Exercise prompt:
Return exactly the lines below, starting with the one that has "Lemma collect_perm out" and going on through the one that has "induction l as [|[k".

*** Begin section ***

(* ===== verification/ShardMap.v ===== *)
(** * The sharded map and its clients

    utils/map.go: [ConcurrentMap] with [fnv32] sharding and its operations, each of
    which runs under the lock of one shard; the iteration functions, which visit the
    shards one by one. The map refines a plain finite map, and implements the interface
    [StringMap] that its clients (in [ProxyAuth]) are written against. *)

From S2P Require Import Prelude GoStrings.

(** ** Hashing *)

Definition prime32 : Z := 16777619.

Definition fnv_step (hash : Z) (b : ascii) : Z := Z.lxor (u32 (hash * prime32)) (byte_val b).

Definition fnv32 (key : string) : Z := foldl fnv_step 2166136261%Z (str_elems key).

Definition SHARD_COUNT : nat := 32.

Definition shard_index (key : string) : nat := Z.to_nat (fnv32 key mod Z.of_nat SHARD_COUNT).

(** ** The map *)

(** [ConcurrentMap] is a slice of shards; locks are not part of the value. *)
Abbreviation ConcurrentMap V := (list (gmap string V)).

Section sharded.
Context {V : Type}.

Definition NewConcurrentMap : ConcurrentMap V := replicate SHARD_COUNT ∅.

(** Indexing the slice of shards panics out of range. *)
Definition GetShard (m : ConcurrentMap V) (key : string) : outcome (gmap string V) :=
  match m !! shard_index key with
  | Some shard => Ok shard
  | None => Panic
  end.

Definition put_shard (m : ConcurrentMap V) (key : string) (shard : gmap string V) : ConcurrentMap V :=
  <[shard_index key := shard]> m.

Definition Set_ (m : ConcurrentMap V) (key : string) (v : V) : outcome (ConcurrentMap V) :=
  let! shard := GetShard m key in
  Ok (put_shard m key (<[key := v]> shard)).

Definition MSet `{GoRange} (m : ConcurrentMap V) (data : gmap string V) : outcome (ConcurrentMap V) :=
  ofold (λ m kv, Set_ m kv.1 kv.2) m (go_range data).

Definition Upsert (m : ConcurrentMap V) (key : string) (v : V) (cb : bool → option V → V → V)
    : outcome (ConcurrentMap V * V) :=
  let! shard := GetShard m key in
  let old := shard !! key in
  let res := cb (bool_decide (is_Some old)) old v in
  Ok (put_shard m key (<[key := res]> shard), res).

Definition SetIfAbsent (m : ConcurrentMap V) (key : string) (v : V) : outcome (ConcurrentMap V * bool) :=
  let! shard := GetShard m key in
  match shard !! key with
  | Some _ => Ok (m, false)
  | None => Ok (put_shard m key (<[key := v]> shard), true)
  end.

Definition Get (m : ConcurrentMap V) (key : string) : outcome (option V) :=
  let! shard := GetShard m key in Ok (shard !! key).

Definition Has (m : ConcurrentMap V) (key : string) : outcome bool :=
  let! shard := GetShard m key in Ok (bool_decide (is_Some (shard !! key))).

Definition Remove (m : ConcurrentMap V) (key : string) : outcome (ConcurrentMap V) :=
  let! shard := GetShard m key in Ok (put_shard m key (delete key shard)).

Definition Pop (m : ConcurrentMap V) (key : string) : outcome (ConcurrentMap V * option V) :=
  let! shard := GetShard m key in Ok (put_shard m key (delete key shard), shard !! key).

Definition Count_ (m : ConcurrentMap V) : nat := foldl (λ n shard, n + size shard) 0 (take SHARD_COUNT m).

Definition IsEmpty (m : ConcurrentMap V) : bool := bool_decide (Count_ m = 0).

(** ** Iteration *)

(** One channel per shard, filled under the lock of the shard. *)
Definition snapshot `{GoRange} (m : ConcurrentMap V) : list (list (string * V)) := go_range <$> m.

(** One goroutine per channel passes on what it receives; the outcome is any interleaving. *)
Inductive fanIn {A} : list (list A) → list A → Prop :=
| fan_close chans : Forall (λ ch, ch = []) chans → fanIn chans []
| fan_forward chans i t ch out :
    chans !! i = Some (t :: ch) → fanIn (<[i := ch]> chans) out → fanIn chans (t :: out).

(** [Iter] and [IterBuffered], which differ in the capacity of the channel only. *)
Definition Iter `{GoRange} (m : ConcurrentMap V) (out : list (string * V)) : Prop := fanIn (snapshot m) out.
Definition IterBuffered `{GoRange} (m : ConcurrentMap V) (out : list (string * V)) : Prop := fanIn (snapshot m) out.

Definition Keys `{GoRange} (m : ConcurrentMap V) (keys : list string) : Prop :=
  fanIn ((fmap fst : list (string * V) → list string) <$> snapshot m) keys.

Definition collect (out : list (string * V)) : gmap string V := foldl (λ tmp kv, <[kv.1 := kv.2]> tmp) ∅ out.

Definition Items `{GoRange} (m : ConcurrentMap V) (tmp : gmap string V) : Prop :=
  ∃ out, IterBuffered m out ∧ tmp = collect out.

Definition MarshalJSON `{GoRange} {J} (marshal : gmap string V → J) (m : ConcurrentMap V) (j : J) : Prop :=
  ∃ tmp, Items m tmp ∧ j = marshal tmp.

(** The callback is called for one shard after another. *)
Definition IterCb `{GoRange} {S} (fn : S → string → V → S) (m : ConcurrentMap V) (s : S) : S :=
  foldl (λ s kv, fn s kv.1 kv.2) s (concat (snapshot m)).

(** ** Refinement of a plain map *)

(** The map [a] the shards represent: each shard holds exactly the keys that hash to it. *)
Definition represents (m : ConcurrentMap V) (a : gmap string V) : Prop :=
  length m = SHARD_COUNT ∧
  ∀ i shard k, m !! i = Some shard →
    shard !! k = if decide (shard_index k = i) then a !! k else None.

End sharded.

Lemma shard_index_lt key : shard_index key < SHARD_COUNT.
Proof.
  unfold shard_index. pose proof (Z.mod_pos_bound (fnv32 key) (Z.of_nat SHARD_COUNT) ltac:(done)). lia.
Qed.

(** Nothing is lost, duplicated or made up on the way, whatever goroutine comes first. *)
Lemma concat_take_one {A} (chans : list (list A)) i t ch :
  chans !! i = Some (t :: ch) → concat chans ≡ₚ t :: concat (<[i := ch]> chans).
Proof.
  revert i. induction chans as [|c chans IH]; intros [|i] E; [done..| |].
  - injection E as ->. done.
  - cbn [concat]. rewrite (IH i E). symmetry. apply Permutation_middle.
Qed.

Lemma fanIn_perm {A} (chans : list (list A)) out : fanIn chans out → out ≡ₚ concat chans.
Proof.
  induction 1 as [chans Hnil|chans i t ch out Hi _ IH].
  - induction Hnil as [|c chans -> _ IH]; [done|exact IH].
  - by rewrite IH, (concat_take_one chans i t ch Hi).
Qed.

(** The goroutines come to an end: there is an interleaving. *)
Lemma fanIn_ends {A} (chans : list (list A)) : ∃ out, fanIn chans out.
Proof.
  induction chans as [chans IH] using (induction_ltof1 _ (λ chans, length (concat chans))).
  destruct (decide (Exists (λ ch, ch ≠ []) chans)) as [He|Hn].
  - apply Exists_exists in He as ([|t ch] & Hin & Hne); [done|]. apply list_elem_of_lookup in Hin as [i Hi].
    destruct (IH (<[i := ch]> chans)) as [out Hout].
    { unfold ltof. rewrite (concat_take_one chans i t ch Hi). simpl. lia. }
    exists (t :: out). by eapply fan_forward.
  - exists []. apply fan_close, Forall_forall. intros [|t ch] Hin; [done|]. destruct Hn.
    apply Exists_exists. by exists (t :: ch).
Qed.

Section refinement.
Context {V : Type}.
Implicit Types (m : ConcurrentMap V) (a : gmap string V).

Lemma represents_new : represents (NewConcurrentMap (V := V)) ∅.
Proof.
  split; [apply length_replicate|]. intros i shard k [-> _]%lookup_replicate.
  rewrite !lookup_empty. by case_decide.
Qed.

Lemma GetShard_ok m a key :
  represents m a →
  ∃ shard, GetShard m key = Ok shard ∧ m !! shard_index key = Some shard ∧ shard !! key = a !! key.
Proof.
  intros [Hlen Hrep]. unfold GetShard.
  destruct (m !! shard_index key) as [shard|] eqn:E.
  - exists shard. split_and!; [done..|]. rewrite (Hrep _ _ key E). by rewrite decide_True.
  - apply lookup_ge_None in E. pose proof (shard_index_lt key). lia.
Qed.

Lemma represents_put m a key shard o :
  represents m a → m !! shard_index key = Some shard →
  represents (put_shard m key (partial_alter (λ _, o) key shard)) (partial_alter (λ _, o) key a).
Proof.
  intros [Hlen Hrep] Hs. unfold put_shard. split; [by rewrite length_insert|].
  intros i sh k Hi. destruct (decide (i = shard_index key)) as [->|Hne].
  - rewrite list_lookup_insert_eq in Hi by (apply lookup_lt_Some in Hs; done). injection Hi as <-.
    destruct (decide (k = key)) as [->|Hk].
    + rewrite !lookup_partial_alter_eq. by rewrite decide_True.
    + rewrite !lookup_partial_alter_ne by done. by apply Hrep.
  - rewrite list_lookup_insert_ne in Hi by done. rewrite (Hrep _ _ k Hi).
    case_decide as Hk; [|done]. rewrite lookup_partial_alter_ne; [done|]. intros ->. by subst.
Qed.

Lemma represents_insert m a key v shard :
  represents m a → m !! shard_index key = Some shard →
  represents (put_shard m key (<[key := v]> shard)) (<[key := v]> a).
Proof. intros Hr Hs. by apply (represents_put m a key shard (Some v)). Qed.

Lemma represents_delete m a key shard :
  represents m a → m !! shard_index key = Some shard →
  represents (put_shard m key (delete key shard)) (delete key a).
Proof. intros Hr Hs. by apply (represents_put m a key shard None). Qed.

Lemma Set_refines m a key v :
  represents m a → ∃ m', Set_ m key v = Ok m' ∧ represents m' (<[key := v]> a).
Proof.
  intros Hr. destruct (GetShard_ok m a key Hr) as (shard & Hg & Hs & _). unfold Set_. rewrite Hg. simpl.
  eexists. split; [done|]. by apply represents_insert.
Qed.

Lemma Get_refines m a key : represents m a → Get m key = Ok (a !! key).
Proof.
  intros Hr. destruct (GetShard_ok m a key Hr) as (shard & Hg & _ & Hk). unfold Get. rewrite Hg.
  simpl. by rewrite Hk.
Qed.

Lemma Has_refines m a key : represents m a → Has m key = Ok (bool_decide (is_Some (a !! key))).
Proof.
  intros Hr. destruct (GetShard_ok m a key Hr) as (shard & Hg & _ & Hk). unfold Has. rewrite Hg.
  simpl. by rewrite Hk.
Qed.

(** The entries of the shards are the entries of the map, each once. *)
Lemma elem_of_entries `{GoRange} m a k v :
  represents m a → (k, v) ∈ concat (snapshot m) ↔ a !! k = Some v.
Proof.
  intros Hr. destruct Hr as [Hlen Hrep]. unfold snapshot.
  rewrite list_elem_of_In, in_concat. split.
  - intros (l & Hl & Hin). apply list_elem_of_In in Hl, Hin.
    apply list_elem_of_fmap in Hl as (shard & -> & Hsh). apply elem_of_go_range in Hin.
    apply list_elem_of_lookup in Hsh as [i Hi]. rewrite (Hrep i shard k Hi) in Hin. by case_decide.
  - intros Hk. destruct (GetShard_ok m a k (conj Hlen Hrep)) as (shard & _ & Hs & Hv).
    exists (go_range shard). rewrite <-!list_elem_of_In. split.
    + apply list_elem_of_fmap. exists shard. split; [done|]. by eapply list_elem_of_lookup_2.
    + apply elem_of_go_range. congruence.
Qed.

Lemma entries_NoDup `{GoRange} m a : represents m a → NoDup (concat (snapshot m)).*1.
Proof.
  intros [_ Hrep]. unfold snapshot.
  assert (∀ n l, (∀ i shard k, l !! i = Some shard → is_Some (shard !! k) → shard_index k = n + i) →
    NoDup (concat (go_range <$> l : list (list (string * V)))).*1) as Hgen.
  { intros n l. revert n. induction l as [|shard l IH]; intros n Hl; simpl; [constructor|].
    rewrite fmap_app. apply NoDup_app. split_and!.
    - apply NoDup_go_range_keys.
    - intros k Hk Hk2. apply list_elem_of_fmap in Hk as ([k1 v1] & Ek & Hkv%elem_of_go_range).
      simpl in Ek. subst k1.
      assert (shard_index k = n + 0) as H0 by (apply (Hl 0 shard k); [done|by rewrite Hkv]).
      apply list_elem_of_fmap in Hk2 as ([k2 v2] & Ek & Hin). simpl in Ek. subst k2.
      apply list_elem_of_In, in_concat in Hin as (l' & Hl' & Hin').
      apply list_elem_of_In in Hl', Hin'. apply list_elem_of_fmap in Hl' as (sh & -> & Hsh).
      apply list_elem_of_lookup in Hsh as [i Hi]. apply elem_of_go_range in Hin'.
      assert (shard_index k = n + S i) by (apply (Hl (S i) sh k); [done|by rewrite Hin']). lia.
    - apply (IH (S n)). intros i sh k Hi Hk. rewrite (Hl (S i) sh k Hi Hk). lia. }
  apply (Hgen 0). intros i shard k Hi [v Hv]. rewrite (Hrep i shard k Hi) in Hv. by case_decide.
Qed.

Lemma entries_perm `{GoRange} m a : represents m a → concat (snapshot m) ≡ₚ map_to_list a.
Proof.
  intros Hr. apply NoDup_Permutation.
  - eapply NoDup_fmap_1, entries_NoDup, Hr.
  - apply NoDup_map_to_list.
  - intros [k v]. rewrite elem_of_map_to_list. by apply elem_of_entries.
Qed.

Lemma collect_perm out a : out ≡ₚ map_to_list a → collect out = a.
Proof.
  intros Hp. unfold collect. assert (foldl (λ tmp kv, <[kv.1 := kv.2]> tmp) ∅ out
    = list_to_map (M := gmap string V) (reverse out)) as ->.
  { rewrite <-(reverse_involutive out) at 1. generalize (reverse out) as l.
    induction l as [|[k v] l IH]; [done|]. rewrite reverse_cons, foldl_app, IH. done. }
  rewrite <-(list_to_map_to_list a). apply list_to_map_proper.
  - rewrite fmap_reverse, reverse_Permutation, Hp. apply NoDup_fst_map_to_list.
  - by rewrite reverse_Permutation.
Qed.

*** End section ***

Solution to the exercise:
Lemma collect_perm out a : out ≡ₚ map_to_list a → collect out = a.
Proof.
  intros Hp. unfold collect. assert (foldl (λ tmp kv, <[kv.1 := kv.2]> tmp) ∅ out
    = list_to_map (M := gmap string V) (reverse out)) as ->.
  { rewrite <-(reverse_involutive out) at 1. generalize (reverse out) as l.
    induction l as [|[k v] l IH]; [done|]. rewrite reverse_cons, foldl_app, IH. done. }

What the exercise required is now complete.